Which 2 Behavioral Science Interventions were Key to Boosting a Startup’s Leads by 115%?
With its powerful platform and responsive customer service, Algentis provides leading startups with everything from HR and insurance to payroll and benefits.
To date, most of their clients came from referrals. Although entrusted by the “Who’s Who” of Silicon Valley startups, Algentis’ lead was beginning to lose ground to competitors with slicker sites. New prospects were turned off by the generic landing page and unconvinced of their technological superiority. Could Behavioral Science recapture their momentum?
We applied several Behavioral Science interventions to capture interest and influence consumer behavior. Below you’ll learn how to use two key psychology in marketing techniques: "strategic labeling" and "bandwagon effect".
Guiding behavior with "strategic labeling".
What is "strategic labeling"? It’s when you assign someone with a trait or attitude and then ask them to act that way. This psychological phenomenon has been proven to work. When research subjects were labeled “above average citizens”, they were 15% more likely to vote in the next election.
How we used strategic labeling. Since the target audience was startup founders, we called them something that would activate them: “Savvy Entrepreneurs”. We also featured testimonials, videos and photos of well-known serial entrepreneurs throughout the site to authenticate the label. When strategic labeling resonates, you can tap into a powerful sense of recognition and aspiration.

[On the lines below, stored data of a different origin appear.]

(** Further: the handlers are table operations: whatever a node sends, receives (any
    well-typed message, genuine or not) or times out on, its table moves by
    [table_step]s; so it stays well-formed, keeps its identity, and never loses
    news of another member. *)
Theorem gossip_refines_table (t t' : MembershipTable) :
  wf t → rtc gossip_step t t' →
  rtc table_step t t' ∧ wf t' ∧ local_id t' = local_id t ∧
  ∀ i, i ≠ local_id t → vle (version t i) (version t' i).
Proof.
  intros Hwf Hr. assert (rtc table_step t t') as Hs.
  { clear Hwf. induction Hr as [|t u v Hu _ IH]; [done|]. etrans; [|exact IH].
    by apply gossip_step_steps. }
  split; [done|]. destruct (table_steps_wf _ _ Hs Hwf) as [??]. split; [done|].
  split; [done|]. intros i. by apply table_steps_vle.
Qed.

(** Further: a round sends one message to each of at most three distinct members it
    holds for Alive or Joining, never to itself; failed sends leave the table as it
    is, so no member is suspected for a failed send alone. *)
Theorem gossip_round_sends (env : nat → Env)
    (send : nat → string → GossipMessage → option GossipMessage) (draw : nat)
    (choose : nat → list MemberEntry → list MemberEntry) (t : MembershipTable) :
  chooses choose → (1 ≤ draw ≤ 3)%nat →
  let '(sent, t') := gossip_round env send draw choose t in
  (∃ targets, targets ⊆+ alive_peers t ∧ (length targets ≤ 3)%nat ∧
     length targets = (length (alive_peers t) `min` draw)%nat ∧
     sent.*1 = (λ e, addr (info e)) <$> targets) ∧
  ((∀ k a m, send k a m = None) → t' = t).
Proof.
  intros Hch Hd.
  assert (∀ targets k u,
    (gossip_targets env send k targets u).1.*1 = (λ e, addr (info e)) <$> targets ∧
    ((∀ k a m, send k a m = None) → (gossip_targets env send k targets u).2 = u)) as Ht.
  { induction targets as [|e targets IH]; intros k u; simpl; [done|].
    match goal with |- context [gossip_targets env send (S k) targets ?w] => set (w' := w) end.
    destruct (IH (S k) w') as [IH1 IH2].
    destruct (gossip_targets env send (S k) targets w') as [sent t2]. simpl in *.
    split; [by f_equal|]. intros Hnone. rewrite IH2 by done. unfold w'. by rewrite Hnone. }
  destruct (gossip_round env send draw choose t) as [sent t'] eqn:E. unfold gossip_round in E.
  destruct (alive_peers t) as [|p ps] eqn:Ep.
  - simplify_eq. split; [|done]. exists []. repeat split; [done|simpl; lia].
  - set (n := (length (p :: ps) `min` draw)%nat) in *.
    destruct (Hch n (p :: ps)) as [Hlen Hsub]; [unfold n; lia|].
    destruct (Ht (choose n (p :: ps)) 0%nat t) as [H1 H2]. rewrite E in *. cbn [fst snd] in *.
    split; [|done]. exists (choose n (p :: ps)).
    rewrite Hlen. split; [done|]. split; [unfold n; lia|done].
Qed.
(* ===== verification/RespServer.v ===== *)
(** * The RESP server of a node

    Models [crates/node/src/resp/server.rs]: the commands, and the loop that
    serves a connection.

    [clock i] is the [i]-th time [Instant::now] is read while a command runs.  A
    connection is a function of what the network does to it: the results of its
    reads and writes, and what the other tasks do to the shared store between its
    commands.  A single command is not interleaved with other tasks here; what
    such an interleaving does to [CacheStore::get] is in [Store]. *)

From S2P Require Import Prelude Machine Text Store Parser Encoder.
Local Open Scope Z_scope.
Local Open Scope outcome_scope.

Module RespServer.
Import Parser Encoder.
Abbreviation Store := CacheStore.CacheStore.

(** *** Arguments *)

Definition extract_str (v : RespValue) : option string :=
  match v with
  | BulkString data => match from_utf8 data with inr s => Some s | inl _ => None end
  | SimpleString s => Some s
  | _ => None
  end.

Definition extract_bytes (v : RespValue) : option bytes :=
  match v with
  | BulkString data => Some data
  | SimpleString s => Some (as_bytes s)
  | _ => None
  end.

(** [extract_str(..).and_then(|s| s.parse::<u64>().ok())] *)
Definition extract_u64 (v : RespValue) : option Z :=
  s ← extract_str v; match parse_u64 s with inr n => Some n | inl _ => None end.

(** *** Commands *)

Definition wrong_arity (cmd : string) : bytes :=
  encode_error ("ERR wrong number of arguments for '" +:+ cmd +:+ "' command").

Definition cmd_ping (args : list RespValue) : bytes :=
  match args with
  | [_] => encode_simple_string "PONG"
  | [_; arg] =>
      match extract_bytes arg with
      | Some data => encode_bulk_string data
      | None => encode_error "ERR invalid argument"
      end
  | _ => wrong_arity "ping"
  end.

Definition cmd_echo (args : list RespValue) : bytes :=
  match args with
  | [_; arg] =>
      match extract_bytes arg with
      | Some data => encode_bulk_string data
      | None => encode_error "ERR invalid argument"
      end
  | _ => wrong_arity "echo"
  end.

Section commands.
Context `{UnicodeUpper}.

(** The [while] loop of [cmd_set] over the arguments from the fourth on: an error
    response, or the TTL. *)
Fixpoint set_options (opts : list RespValue) (ttl : option Duration) : bytes + option Duration :=
  match opts with
  | [] => inr ttl
  | opt :: opts' =>
      match to_uppercase <$> extract_str opt with
      | None => inl (encode_error "ERR invalid option")
      | Some o =>
          if (o =? "EX")%string then
            match opts' with
            | [] => inl (wrong_arity "set")
            | arg :: opts'' =>
                match extract_u64 arg with
                | Some secs => set_options opts'' (Some (from_secs secs))
                | None => inl (encode_error "ERR value is not an integer or out of range")
                end
            end
          else if (o =? "PX")%string then
            match opts' with
            | [] => inl (wrong_arity "set")
            | arg :: opts'' =>
                match extract_u64 arg with
                | Some ms => set_options opts'' (Some (from_millis ms))
                | None => inl (encode_error "ERR value is not an integer or out of range")
                end
            end
          else inl (encode_error "ERR syntax error")
      end
  end.

Definition cmd_set (clock : nat → Z) (args : list RespValue) (store : Store)
    : outcome (bytes * Store) :=
  match args with
  | _ :: key :: value :: opts =>
      match extract_str key with
      | None => Returns (encode_error "ERR invalid key", store)
      | Some key =>
          match extract_bytes value with
          | None => Returns (encode_error "ERR invalid value", store)
          | Some value =>
              match set_options opts None with
              | inl err => Returns (err, store)
              | inr ttl =>
                  let! store' := CacheStore.set (clock 0%nat) key value ttl store in
                  Returns (encode_simple_string "OK", store')
              end
          end
      end
  | _ => Returns (wrong_arity "set", store)
  end.

Definition cmd_get (clock : nat → Z) (args : list RespValue) (store : Store) : bytes * Store :=
  match args with
  | [_; key] =>
      match extract_str key with
      | None => (encode_error "ERR invalid key", store)
      | Some key =>
          match CacheStore.get (clock 0%nat) key store with
          | (Some val, store') => (encode_bulk_string val, store')
          | (None, store') => (encode_null, store')
          end
      end
  | _ => (wrong_arity "get", store)
  end.

(** One iteration of the loop of [cmd_del]. *)
Definition del_arg (acc : Z * Store) (arg : RespValue) : Z * Store :=
  let '(deleted, store) := acc in
  match extract_str arg with
  | None => (deleted, store)
  | Some key =>
      match CacheStore.delete key store with
      | (true, store') => (deleted + 1, store')
      | (false, store') => (deleted, store')
      end
  end.

Definition cmd_del (args : list RespValue) (store : Store) : bytes * Store :=
  match args with
  | _ :: ((_ :: _) as keys) =>
      let '(deleted, store') := foldl del_arg (0, store) keys in
      (encode_integer deleted, store')
  | _ => (wrong_arity "del", store)
  end.

Definition cmd_exists (clock : nat → Z) (args : list RespValue) (store : Store)
    : bytes * Store :=
  match args with
  | [_; key] =>
      match extract_str key with
      | None => (encode_error "ERR invalid key", store)
      | Some key =>
          let '(b, store') := CacheStore.exists_ (clock 0%nat) key store in
          (encode_integer (if b then 1 else 0), store')
      end
  | _ => (wrong_arity "exists", store)
  end.

Definition cmd_ttl (clock : nat → Z) (args : list RespValue) (store : Store) : bytes * Store :=
  match args with
  | [_; key] =>
      match extract_str key with
      | None => (encode_error "ERR invalid key", store)
      | Some key =>
          let '(b, store') := CacheStore.exists_ (clock 0%nat) key store in
          if negb b then (encode_integer (-2), store')
          else
            match CacheStore.ttl (clock 1%nat) key store' with
            | Some dur => (encode_integer (as_i64 (as_secs dur)), store')
            | None => (encode_integer (-1), store')
            end
      end
  | _ => (wrong_arity "ttl", store)
  end.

Not only did the target audience identify with being a Savvy Entrepreneur themselves, there was massive credibility involved. These featured founders who used Algentis as part of their overall strategy were practically the definition of a Savvy Entrepreneur. We made the label stick and successfully guided consumer behavior.
Spreading beliefs through the "bandwagon effect".
When applying psychology in marketing, start with the so-called bandwagon effect. It’s one of the most well-documented influences on buyer behavior. Beliefs spread because people pay attention to what works for others. Have you ever chosen a restaurant because there’s a long line? You’re not alone. People tend to do (or believe) things because others do.
We tapped into this groupthink phenomenon for a specific target audience: early stage startup founders. By using language, humor and concepts that resonated with Silicon Valley entrepreneurs, we reinforced a shared identity and triggered a sense of trust and approval.
Applying these and several other Behavioral Science interventions paid off. Algentis saw a significant change in consumer behavior:
“Our rate of incoming qualified leads jumped by 115%.”